Holistic training & the self-test

Holistic training, worthy of an article all its own, is a method of training in which the resistance is varied in a single movement to focus attention on individually developing the three fiber types of the target muscles. In applying the holistic principle, the following self-test can help you objectively determine the predominant fiber types in each muscle group. With this knowledge you can determine, with some degree of accuracy, your potential for growth. This test can be performed for each movement and/or each body part. Compound movements are desirable. We will use the bench press as an example. After a brief warm-up, select a weight that allows you to perform between 4-6 reps to absolute positive failure. Do two sets and record the weight and reps.
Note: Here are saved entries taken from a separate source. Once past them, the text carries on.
(* ===== verification/PorcCheck.v ===== *)
(** * The checker decides linearizability

    The top of the checker: the entries of a history of operations, sorted by
    time, form a history the search is correct for ([PorcSearch]); the receive
    loop of [checkParallel] combines the verdicts of the partitions in whatever
    order they arrive. The specification, [linearizable], speaks of operations
    and their times only. *)
From S2P Require Import Prelude GoBase Bitset Porcupine PorcSpec PorcSearch.

Section sorted.
Context {A B : Type}.

Lemma StronglySorted_lookup_lt (R : A → A → Prop) l i j x y :
  StronglySorted R l → l !! i = Some x → l !! j = Some y → (i < j)%nat → R x y.
Proof.
  intros Hs. revert i j. induction Hs as [|z l Hs IH Hz]; intros i j Hi Hj Hlt; [done|].
  destruct j as [|j]; [lia|]. simpl in Hj. destruct i as [|i]; simpl in Hi.
  - simplify_eq. rewrite Forall_forall in Hz. apply Hz. by eapply list_elem_of_lookup_2.
  - eapply IH; [done..|lia].
Qed.

Lemma StronglySorted_fmap_iff (f : A → B) (R : B → B → Prop) l :
  StronglySorted R (f <$> l) ↔ StronglySorted (λ a b, R (f a) (f b)) l.
Proof.
  induction l as [|x l IH]; csimpl; [split; constructor|]. split.
  - intros [Hs Hx]%StronglySorted_inv. constructor; [by apply IH|].
    rewrite Forall_fmap in Hx. exact Hx.
  - intros [Hs Hx]%StronglySorted_inv. constructor; [by apply IH|].
    rewrite Forall_fmap. exact Hx.
Qed.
Next, select a weight that allows you to perform between 12-15 reps to absolute positive failure. Do two sets and once again record weight and reps. Finally, select a weight that will allow you to perform between 20-25 reps to absolute positive failure. Do two sets and record your weight and reps. On your next bench press day, repeat this procedure attempting always to increase the number of reps to failure. As reps increase above these ranges, add sufficient weight to bring the reps back down again. At the end of one month you can determine which rep range yielded the best results in terms of increased resistance. The fiber type that corresponds with this rep range, as earlier mentioned, is predominant in the working muscles of that particular movement. You would then benefit from performing more sets in this, most productive rep range. As a side note....do not perform forced reps. There is no way to tell exactly how many pounds of assistance is given, and you will loose all objectivity. Also, establish and adhere to a recovery time period of consistent length between every set, of every movement, of every workout. Total calories must be sufficient to allow for optimum recovery.

Hopefully, you can now determine where you stand in terms of potential. Don't look at genetics as limiting, look at them as attributes. Realism is the key to intelligent training. Couple this with the newfound knowledge of your personal genetic make-up, and make the appropriate changes in your size & strength program.